--- Records Enclosed Below ---

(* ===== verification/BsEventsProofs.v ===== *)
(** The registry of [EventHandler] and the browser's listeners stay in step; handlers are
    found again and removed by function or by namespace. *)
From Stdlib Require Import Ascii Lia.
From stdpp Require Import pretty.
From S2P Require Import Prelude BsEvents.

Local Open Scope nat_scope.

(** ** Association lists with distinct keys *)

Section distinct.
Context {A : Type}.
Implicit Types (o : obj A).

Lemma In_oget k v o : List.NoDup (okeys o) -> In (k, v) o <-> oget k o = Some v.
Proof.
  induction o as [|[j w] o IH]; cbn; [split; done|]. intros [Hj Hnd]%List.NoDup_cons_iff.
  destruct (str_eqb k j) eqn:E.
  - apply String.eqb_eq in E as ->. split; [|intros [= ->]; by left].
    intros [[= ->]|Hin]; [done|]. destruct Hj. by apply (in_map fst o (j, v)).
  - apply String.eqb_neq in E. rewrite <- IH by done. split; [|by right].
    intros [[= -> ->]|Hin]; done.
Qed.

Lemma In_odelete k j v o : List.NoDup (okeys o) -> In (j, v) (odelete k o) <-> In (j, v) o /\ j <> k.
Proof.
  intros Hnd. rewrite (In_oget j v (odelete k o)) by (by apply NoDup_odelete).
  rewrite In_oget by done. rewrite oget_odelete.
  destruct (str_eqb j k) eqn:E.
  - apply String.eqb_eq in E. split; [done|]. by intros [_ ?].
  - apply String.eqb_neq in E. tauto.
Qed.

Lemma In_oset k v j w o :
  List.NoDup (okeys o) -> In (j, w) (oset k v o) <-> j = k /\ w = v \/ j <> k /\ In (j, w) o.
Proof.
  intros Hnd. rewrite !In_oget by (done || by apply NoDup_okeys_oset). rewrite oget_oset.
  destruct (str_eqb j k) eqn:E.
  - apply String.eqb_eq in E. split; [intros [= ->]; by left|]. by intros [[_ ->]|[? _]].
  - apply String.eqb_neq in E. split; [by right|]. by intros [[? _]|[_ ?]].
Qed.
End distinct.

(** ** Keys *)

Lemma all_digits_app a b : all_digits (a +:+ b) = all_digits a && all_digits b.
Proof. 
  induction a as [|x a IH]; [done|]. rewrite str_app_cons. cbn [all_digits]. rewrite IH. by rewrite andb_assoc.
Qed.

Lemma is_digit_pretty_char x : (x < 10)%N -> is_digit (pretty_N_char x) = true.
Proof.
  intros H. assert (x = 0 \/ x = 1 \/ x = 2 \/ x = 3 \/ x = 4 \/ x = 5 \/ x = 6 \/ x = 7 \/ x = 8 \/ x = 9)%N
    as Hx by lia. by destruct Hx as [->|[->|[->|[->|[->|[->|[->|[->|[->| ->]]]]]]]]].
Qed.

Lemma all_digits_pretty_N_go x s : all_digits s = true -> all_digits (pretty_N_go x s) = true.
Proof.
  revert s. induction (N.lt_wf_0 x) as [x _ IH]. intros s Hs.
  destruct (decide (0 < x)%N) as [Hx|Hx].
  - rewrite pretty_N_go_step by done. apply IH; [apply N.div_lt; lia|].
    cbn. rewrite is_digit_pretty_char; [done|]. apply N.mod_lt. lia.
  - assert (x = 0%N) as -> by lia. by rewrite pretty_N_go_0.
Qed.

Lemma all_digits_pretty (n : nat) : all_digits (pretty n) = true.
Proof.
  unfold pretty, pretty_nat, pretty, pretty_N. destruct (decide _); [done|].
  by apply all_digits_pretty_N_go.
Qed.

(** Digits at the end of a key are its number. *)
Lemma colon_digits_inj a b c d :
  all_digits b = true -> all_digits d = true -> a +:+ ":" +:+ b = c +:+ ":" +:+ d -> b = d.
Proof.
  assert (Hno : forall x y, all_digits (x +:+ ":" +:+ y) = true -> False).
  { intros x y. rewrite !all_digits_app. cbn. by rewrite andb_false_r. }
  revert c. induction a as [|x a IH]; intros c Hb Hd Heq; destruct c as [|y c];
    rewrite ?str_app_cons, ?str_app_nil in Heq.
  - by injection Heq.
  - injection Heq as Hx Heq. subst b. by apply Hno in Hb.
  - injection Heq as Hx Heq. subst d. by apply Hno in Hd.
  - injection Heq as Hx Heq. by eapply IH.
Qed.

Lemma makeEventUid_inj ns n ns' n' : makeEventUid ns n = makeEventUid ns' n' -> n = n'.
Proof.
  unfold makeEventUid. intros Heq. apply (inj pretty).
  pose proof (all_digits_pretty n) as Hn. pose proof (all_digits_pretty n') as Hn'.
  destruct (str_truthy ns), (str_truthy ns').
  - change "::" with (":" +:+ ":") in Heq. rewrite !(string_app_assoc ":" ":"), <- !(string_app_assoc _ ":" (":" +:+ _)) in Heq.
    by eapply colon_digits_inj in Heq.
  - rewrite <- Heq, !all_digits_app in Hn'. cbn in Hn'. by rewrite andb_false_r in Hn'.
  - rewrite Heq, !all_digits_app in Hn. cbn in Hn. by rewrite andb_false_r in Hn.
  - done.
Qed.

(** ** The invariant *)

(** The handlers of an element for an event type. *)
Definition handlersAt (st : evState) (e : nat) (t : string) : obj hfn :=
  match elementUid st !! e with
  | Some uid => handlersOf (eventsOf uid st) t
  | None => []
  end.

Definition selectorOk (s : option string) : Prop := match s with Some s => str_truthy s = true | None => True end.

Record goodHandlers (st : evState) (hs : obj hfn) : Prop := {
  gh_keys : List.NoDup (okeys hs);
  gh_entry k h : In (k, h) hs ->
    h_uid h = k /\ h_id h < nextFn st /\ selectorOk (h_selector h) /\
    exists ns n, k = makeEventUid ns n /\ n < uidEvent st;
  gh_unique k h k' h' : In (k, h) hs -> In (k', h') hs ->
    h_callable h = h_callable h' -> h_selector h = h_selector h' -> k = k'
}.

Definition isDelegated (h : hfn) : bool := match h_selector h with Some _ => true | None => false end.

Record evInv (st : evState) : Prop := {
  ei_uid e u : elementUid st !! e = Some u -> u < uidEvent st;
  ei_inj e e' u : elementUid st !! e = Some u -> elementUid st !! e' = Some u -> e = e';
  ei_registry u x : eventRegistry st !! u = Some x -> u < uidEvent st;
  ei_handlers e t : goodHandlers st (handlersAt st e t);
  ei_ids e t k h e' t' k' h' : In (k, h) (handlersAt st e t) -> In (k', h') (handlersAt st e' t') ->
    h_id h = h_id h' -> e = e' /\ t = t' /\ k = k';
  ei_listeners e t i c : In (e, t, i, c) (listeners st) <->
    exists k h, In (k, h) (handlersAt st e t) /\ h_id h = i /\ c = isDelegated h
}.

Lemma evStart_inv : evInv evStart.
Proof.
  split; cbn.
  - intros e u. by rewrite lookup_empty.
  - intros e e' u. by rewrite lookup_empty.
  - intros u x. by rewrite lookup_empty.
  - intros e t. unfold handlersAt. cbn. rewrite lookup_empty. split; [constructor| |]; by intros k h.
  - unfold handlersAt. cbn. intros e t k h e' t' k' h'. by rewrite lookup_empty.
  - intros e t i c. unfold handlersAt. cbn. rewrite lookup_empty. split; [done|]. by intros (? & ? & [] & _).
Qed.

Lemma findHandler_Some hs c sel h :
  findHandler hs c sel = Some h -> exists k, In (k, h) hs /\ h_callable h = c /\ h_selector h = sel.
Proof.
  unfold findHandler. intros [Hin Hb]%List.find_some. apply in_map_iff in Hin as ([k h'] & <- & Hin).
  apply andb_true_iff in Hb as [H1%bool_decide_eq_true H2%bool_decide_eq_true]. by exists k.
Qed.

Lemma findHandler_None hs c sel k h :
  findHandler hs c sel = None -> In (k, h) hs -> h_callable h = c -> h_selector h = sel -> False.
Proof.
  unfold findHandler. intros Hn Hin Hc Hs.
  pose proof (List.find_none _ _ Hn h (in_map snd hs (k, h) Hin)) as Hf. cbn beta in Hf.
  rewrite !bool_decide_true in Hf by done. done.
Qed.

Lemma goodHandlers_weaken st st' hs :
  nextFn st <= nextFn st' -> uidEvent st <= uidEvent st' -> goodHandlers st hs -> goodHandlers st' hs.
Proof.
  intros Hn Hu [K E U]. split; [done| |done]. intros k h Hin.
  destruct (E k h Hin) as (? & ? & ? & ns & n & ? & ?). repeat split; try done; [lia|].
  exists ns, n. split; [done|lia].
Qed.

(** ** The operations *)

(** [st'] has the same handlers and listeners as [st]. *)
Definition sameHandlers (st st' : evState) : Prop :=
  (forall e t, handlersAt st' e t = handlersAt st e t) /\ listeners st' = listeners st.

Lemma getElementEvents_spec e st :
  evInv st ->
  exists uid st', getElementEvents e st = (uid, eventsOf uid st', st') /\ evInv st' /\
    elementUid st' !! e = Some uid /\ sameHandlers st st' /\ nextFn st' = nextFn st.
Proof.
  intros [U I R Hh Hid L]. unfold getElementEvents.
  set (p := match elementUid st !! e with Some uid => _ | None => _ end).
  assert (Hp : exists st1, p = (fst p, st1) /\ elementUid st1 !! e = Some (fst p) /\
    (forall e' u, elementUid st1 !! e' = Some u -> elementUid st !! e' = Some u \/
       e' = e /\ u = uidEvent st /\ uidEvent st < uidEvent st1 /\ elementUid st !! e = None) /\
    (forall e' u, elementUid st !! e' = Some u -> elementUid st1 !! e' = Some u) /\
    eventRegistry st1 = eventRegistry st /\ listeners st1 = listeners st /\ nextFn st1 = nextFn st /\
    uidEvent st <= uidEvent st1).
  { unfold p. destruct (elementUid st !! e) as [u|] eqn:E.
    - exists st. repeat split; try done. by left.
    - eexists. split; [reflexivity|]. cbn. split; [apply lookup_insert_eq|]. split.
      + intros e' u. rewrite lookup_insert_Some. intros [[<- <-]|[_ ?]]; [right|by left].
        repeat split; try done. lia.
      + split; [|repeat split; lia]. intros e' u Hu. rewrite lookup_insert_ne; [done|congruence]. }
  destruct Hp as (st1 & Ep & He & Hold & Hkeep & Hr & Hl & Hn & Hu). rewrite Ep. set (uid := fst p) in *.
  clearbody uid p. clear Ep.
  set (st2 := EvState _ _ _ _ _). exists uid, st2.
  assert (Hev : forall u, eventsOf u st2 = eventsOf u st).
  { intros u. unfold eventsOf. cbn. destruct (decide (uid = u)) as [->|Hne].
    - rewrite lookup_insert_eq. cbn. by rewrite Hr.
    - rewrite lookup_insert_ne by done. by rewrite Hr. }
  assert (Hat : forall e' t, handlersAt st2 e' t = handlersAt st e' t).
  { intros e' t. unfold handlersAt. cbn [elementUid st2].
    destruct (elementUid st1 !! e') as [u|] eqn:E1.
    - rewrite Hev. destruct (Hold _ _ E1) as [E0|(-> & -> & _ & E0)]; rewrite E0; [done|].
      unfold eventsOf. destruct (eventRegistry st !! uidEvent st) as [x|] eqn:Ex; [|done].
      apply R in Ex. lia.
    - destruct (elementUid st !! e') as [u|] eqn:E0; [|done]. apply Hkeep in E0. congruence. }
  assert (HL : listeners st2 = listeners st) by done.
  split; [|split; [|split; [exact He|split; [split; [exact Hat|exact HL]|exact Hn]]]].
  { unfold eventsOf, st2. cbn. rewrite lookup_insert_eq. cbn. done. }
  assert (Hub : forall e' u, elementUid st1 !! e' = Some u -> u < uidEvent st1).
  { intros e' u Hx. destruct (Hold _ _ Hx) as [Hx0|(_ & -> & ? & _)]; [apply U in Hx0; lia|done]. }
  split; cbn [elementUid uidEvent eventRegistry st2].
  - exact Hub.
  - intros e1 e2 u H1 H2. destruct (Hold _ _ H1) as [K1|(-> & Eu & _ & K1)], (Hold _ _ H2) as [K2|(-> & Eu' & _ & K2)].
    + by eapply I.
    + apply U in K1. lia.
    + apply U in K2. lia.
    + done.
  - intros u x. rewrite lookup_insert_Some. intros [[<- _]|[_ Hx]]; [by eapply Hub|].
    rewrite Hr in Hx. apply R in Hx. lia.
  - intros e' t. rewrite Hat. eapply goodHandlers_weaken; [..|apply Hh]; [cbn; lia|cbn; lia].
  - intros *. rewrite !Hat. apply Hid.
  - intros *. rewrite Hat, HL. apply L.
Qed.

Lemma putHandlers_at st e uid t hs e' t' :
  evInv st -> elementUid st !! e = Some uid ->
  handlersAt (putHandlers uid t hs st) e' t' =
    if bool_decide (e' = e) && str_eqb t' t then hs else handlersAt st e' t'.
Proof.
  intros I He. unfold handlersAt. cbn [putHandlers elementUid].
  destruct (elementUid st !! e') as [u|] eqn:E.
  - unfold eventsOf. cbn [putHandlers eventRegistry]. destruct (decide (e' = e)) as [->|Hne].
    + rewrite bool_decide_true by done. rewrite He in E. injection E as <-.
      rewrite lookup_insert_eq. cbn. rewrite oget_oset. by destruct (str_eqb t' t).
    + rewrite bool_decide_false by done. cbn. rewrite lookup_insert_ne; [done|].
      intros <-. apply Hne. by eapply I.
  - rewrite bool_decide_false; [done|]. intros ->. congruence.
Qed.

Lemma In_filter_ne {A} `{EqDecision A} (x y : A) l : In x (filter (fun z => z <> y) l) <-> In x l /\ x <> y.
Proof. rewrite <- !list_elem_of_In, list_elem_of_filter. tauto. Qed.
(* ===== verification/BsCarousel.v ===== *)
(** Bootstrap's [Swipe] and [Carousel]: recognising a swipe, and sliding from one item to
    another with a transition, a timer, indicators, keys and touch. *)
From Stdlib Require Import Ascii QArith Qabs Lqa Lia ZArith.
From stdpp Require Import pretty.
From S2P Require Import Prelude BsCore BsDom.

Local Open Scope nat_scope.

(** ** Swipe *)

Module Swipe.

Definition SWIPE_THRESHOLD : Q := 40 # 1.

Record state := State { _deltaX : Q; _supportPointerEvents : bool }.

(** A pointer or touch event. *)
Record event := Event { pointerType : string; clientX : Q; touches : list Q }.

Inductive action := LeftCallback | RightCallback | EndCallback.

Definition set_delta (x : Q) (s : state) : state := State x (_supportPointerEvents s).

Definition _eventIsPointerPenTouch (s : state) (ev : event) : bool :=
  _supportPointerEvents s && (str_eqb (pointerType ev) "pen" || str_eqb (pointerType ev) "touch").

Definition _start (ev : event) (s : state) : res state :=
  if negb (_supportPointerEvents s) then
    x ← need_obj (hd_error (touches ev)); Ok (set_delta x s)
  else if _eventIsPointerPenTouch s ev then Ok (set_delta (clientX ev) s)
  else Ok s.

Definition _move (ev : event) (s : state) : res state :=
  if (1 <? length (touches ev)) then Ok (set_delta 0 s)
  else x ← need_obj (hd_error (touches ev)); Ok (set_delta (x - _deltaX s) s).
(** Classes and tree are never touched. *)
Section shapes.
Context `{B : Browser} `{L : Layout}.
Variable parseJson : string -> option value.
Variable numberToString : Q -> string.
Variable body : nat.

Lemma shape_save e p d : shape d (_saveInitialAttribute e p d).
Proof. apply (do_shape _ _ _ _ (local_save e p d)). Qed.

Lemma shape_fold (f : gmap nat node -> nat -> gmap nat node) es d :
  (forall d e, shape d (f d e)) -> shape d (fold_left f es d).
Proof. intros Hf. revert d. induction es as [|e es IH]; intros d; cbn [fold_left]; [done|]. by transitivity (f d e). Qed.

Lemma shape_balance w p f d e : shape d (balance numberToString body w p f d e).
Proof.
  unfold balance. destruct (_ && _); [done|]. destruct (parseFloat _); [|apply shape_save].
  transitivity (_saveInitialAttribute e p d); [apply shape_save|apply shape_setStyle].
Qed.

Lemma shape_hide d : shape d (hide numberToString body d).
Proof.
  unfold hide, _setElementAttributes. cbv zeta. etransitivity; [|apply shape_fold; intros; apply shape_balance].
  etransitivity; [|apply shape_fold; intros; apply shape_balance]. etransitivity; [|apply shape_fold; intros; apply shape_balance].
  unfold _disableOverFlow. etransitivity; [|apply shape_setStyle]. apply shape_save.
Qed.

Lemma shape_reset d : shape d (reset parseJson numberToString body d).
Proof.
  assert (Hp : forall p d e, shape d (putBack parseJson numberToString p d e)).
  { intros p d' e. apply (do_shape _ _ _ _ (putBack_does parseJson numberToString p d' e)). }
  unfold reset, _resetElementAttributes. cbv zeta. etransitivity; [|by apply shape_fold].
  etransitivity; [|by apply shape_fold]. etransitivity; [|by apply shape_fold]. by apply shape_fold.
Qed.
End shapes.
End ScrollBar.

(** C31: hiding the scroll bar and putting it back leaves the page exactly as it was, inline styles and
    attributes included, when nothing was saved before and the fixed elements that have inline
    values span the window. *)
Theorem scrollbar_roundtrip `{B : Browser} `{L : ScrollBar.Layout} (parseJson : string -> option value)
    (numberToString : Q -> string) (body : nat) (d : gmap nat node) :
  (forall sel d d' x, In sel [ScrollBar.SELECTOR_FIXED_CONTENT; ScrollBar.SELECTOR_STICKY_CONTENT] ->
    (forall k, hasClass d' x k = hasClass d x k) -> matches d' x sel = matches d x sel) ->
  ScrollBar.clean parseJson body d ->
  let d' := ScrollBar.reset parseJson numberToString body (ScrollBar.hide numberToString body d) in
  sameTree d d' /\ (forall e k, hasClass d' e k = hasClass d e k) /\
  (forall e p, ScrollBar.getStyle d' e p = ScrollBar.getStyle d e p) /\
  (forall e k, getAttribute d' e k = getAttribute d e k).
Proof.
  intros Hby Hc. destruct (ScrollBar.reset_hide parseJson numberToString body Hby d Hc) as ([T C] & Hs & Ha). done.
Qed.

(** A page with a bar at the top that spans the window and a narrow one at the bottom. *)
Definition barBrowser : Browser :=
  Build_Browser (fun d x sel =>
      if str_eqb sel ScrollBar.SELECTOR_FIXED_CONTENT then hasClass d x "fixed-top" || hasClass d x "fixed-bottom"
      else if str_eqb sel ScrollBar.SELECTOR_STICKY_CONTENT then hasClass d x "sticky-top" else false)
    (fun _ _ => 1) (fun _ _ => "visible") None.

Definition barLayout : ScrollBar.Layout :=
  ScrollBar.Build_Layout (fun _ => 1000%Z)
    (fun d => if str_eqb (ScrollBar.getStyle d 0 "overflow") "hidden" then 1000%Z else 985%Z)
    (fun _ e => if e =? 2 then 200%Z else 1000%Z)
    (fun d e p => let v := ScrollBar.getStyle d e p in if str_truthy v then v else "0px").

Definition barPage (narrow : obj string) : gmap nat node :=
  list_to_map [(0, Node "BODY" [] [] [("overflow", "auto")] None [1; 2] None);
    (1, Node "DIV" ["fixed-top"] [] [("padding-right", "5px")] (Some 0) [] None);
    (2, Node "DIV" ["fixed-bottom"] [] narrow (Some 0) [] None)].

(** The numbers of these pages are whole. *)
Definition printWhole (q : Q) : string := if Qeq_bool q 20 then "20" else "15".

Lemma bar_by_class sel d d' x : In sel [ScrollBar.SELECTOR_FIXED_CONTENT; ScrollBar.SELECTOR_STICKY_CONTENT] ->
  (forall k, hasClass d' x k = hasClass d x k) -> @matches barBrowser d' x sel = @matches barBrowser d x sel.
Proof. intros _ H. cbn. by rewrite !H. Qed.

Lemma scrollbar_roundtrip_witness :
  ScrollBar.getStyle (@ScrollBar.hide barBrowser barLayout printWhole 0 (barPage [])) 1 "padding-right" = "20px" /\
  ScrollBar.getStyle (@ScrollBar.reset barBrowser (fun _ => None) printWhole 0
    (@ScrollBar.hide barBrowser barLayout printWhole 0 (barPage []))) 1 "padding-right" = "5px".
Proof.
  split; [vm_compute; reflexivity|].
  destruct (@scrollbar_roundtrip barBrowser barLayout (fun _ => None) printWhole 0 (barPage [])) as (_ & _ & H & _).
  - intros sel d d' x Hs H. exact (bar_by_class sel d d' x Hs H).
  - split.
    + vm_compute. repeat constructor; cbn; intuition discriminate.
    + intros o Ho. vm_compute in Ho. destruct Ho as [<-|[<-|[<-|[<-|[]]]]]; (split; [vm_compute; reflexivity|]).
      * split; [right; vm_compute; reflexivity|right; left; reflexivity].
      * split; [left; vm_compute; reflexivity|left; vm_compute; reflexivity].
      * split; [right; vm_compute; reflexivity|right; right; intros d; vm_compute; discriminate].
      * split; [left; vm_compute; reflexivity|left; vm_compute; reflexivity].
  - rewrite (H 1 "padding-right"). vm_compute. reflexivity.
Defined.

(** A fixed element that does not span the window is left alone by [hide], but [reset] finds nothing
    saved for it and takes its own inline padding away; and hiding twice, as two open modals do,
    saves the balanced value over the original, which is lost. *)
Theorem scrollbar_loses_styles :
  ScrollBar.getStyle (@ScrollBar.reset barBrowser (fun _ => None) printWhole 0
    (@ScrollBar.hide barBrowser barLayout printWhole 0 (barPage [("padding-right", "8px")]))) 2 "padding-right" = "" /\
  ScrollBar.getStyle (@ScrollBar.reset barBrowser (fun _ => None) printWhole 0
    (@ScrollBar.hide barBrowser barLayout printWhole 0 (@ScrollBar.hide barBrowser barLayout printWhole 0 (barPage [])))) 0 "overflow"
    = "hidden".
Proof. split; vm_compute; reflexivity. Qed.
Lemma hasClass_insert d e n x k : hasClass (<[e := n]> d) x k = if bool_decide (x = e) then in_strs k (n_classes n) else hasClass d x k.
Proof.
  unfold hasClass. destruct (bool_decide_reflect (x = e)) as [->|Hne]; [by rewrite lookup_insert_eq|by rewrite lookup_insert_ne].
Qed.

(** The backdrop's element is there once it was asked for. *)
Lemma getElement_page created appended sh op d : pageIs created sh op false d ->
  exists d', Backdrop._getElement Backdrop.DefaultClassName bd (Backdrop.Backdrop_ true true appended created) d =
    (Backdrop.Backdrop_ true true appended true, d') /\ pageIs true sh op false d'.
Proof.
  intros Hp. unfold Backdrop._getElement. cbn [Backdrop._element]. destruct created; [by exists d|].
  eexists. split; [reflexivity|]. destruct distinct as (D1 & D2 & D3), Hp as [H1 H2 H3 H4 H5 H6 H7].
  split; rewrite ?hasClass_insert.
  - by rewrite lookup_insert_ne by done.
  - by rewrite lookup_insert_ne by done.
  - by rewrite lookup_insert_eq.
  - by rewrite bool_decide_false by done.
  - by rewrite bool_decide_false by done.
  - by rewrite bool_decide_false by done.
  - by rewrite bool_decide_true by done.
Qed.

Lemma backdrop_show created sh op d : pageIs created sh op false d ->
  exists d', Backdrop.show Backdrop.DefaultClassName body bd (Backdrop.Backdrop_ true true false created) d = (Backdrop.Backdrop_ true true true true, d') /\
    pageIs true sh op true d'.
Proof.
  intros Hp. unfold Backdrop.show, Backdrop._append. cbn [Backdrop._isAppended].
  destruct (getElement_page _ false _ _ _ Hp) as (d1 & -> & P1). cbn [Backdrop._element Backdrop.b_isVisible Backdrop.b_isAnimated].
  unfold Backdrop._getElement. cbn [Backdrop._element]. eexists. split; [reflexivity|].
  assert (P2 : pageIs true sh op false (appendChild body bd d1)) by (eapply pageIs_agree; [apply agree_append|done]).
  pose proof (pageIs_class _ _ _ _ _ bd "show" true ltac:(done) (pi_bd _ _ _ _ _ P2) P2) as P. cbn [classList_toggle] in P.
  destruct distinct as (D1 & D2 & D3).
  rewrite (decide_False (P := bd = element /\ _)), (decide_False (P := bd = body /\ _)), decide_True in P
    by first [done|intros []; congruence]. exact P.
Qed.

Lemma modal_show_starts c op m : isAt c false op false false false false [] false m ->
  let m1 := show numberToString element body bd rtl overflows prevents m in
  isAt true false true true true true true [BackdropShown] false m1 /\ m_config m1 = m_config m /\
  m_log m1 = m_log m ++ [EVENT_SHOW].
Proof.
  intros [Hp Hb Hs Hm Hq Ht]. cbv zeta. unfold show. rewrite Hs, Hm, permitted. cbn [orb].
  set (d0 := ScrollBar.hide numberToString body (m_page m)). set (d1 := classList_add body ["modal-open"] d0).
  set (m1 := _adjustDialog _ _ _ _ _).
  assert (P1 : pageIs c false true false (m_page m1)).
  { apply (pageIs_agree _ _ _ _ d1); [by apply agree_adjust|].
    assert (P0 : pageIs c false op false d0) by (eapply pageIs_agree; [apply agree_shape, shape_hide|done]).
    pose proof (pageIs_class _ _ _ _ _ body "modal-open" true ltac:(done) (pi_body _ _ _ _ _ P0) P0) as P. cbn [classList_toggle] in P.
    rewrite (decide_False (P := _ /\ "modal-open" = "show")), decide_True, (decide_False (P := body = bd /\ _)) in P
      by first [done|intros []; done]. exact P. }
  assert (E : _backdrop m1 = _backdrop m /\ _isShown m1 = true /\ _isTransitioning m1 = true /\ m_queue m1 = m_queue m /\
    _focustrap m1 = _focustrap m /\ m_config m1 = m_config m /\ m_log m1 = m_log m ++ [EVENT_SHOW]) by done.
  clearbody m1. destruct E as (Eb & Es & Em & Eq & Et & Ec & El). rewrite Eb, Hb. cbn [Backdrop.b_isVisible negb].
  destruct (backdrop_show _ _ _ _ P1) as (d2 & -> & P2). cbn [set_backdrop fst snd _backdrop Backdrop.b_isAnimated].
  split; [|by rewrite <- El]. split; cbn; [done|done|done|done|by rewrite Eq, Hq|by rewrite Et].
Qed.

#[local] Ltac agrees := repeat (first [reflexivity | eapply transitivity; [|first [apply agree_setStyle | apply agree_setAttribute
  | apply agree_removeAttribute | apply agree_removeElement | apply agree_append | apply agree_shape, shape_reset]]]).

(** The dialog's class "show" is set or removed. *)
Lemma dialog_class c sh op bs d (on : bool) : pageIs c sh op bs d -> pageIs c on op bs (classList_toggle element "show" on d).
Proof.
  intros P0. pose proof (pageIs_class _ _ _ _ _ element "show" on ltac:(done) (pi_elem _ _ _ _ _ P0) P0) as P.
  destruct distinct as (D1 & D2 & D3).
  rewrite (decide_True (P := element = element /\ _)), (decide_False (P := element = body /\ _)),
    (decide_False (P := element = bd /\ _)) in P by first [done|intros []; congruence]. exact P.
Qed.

--- End of Enclosed Records ---

**Work instructions**
Print, from the entries above, the line with "assert (P0 : pageIs", the line with "[EVENT_SHOW]) by done." and all lines between them, exactly and with nothing else.

**Your solution**
    assert (P0 : pageIs c false op false d0) by (eapply pageIs_agree; [apply agree_shape, shape_hide|done]).
    pose proof (pageIs_class _ _ _ _ _ body "modal-open" true ltac:(done) (pi_body _ _ _ _ _ P0) P0) as P. cbn [classList_toggle] in P.
    rewrite (decide_False (P := _ /\ "modal-open" = "show")), decide_True, (decide_False (P := body = bd /\ _)) in P
      by first [done|intros []; done]. exact P. }
  assert (E : _backdrop m1 = _backdrop m /\ _isShown m1 = true /\ _isTransitioning m1 = true /\ m_queue m1 = m_queue m /\
    _focustrap m1 = _focustrap m /\ m_config m1 = m_config m /\ m_log m1 = m_log m ++ [EVENT_SHOW]) by done.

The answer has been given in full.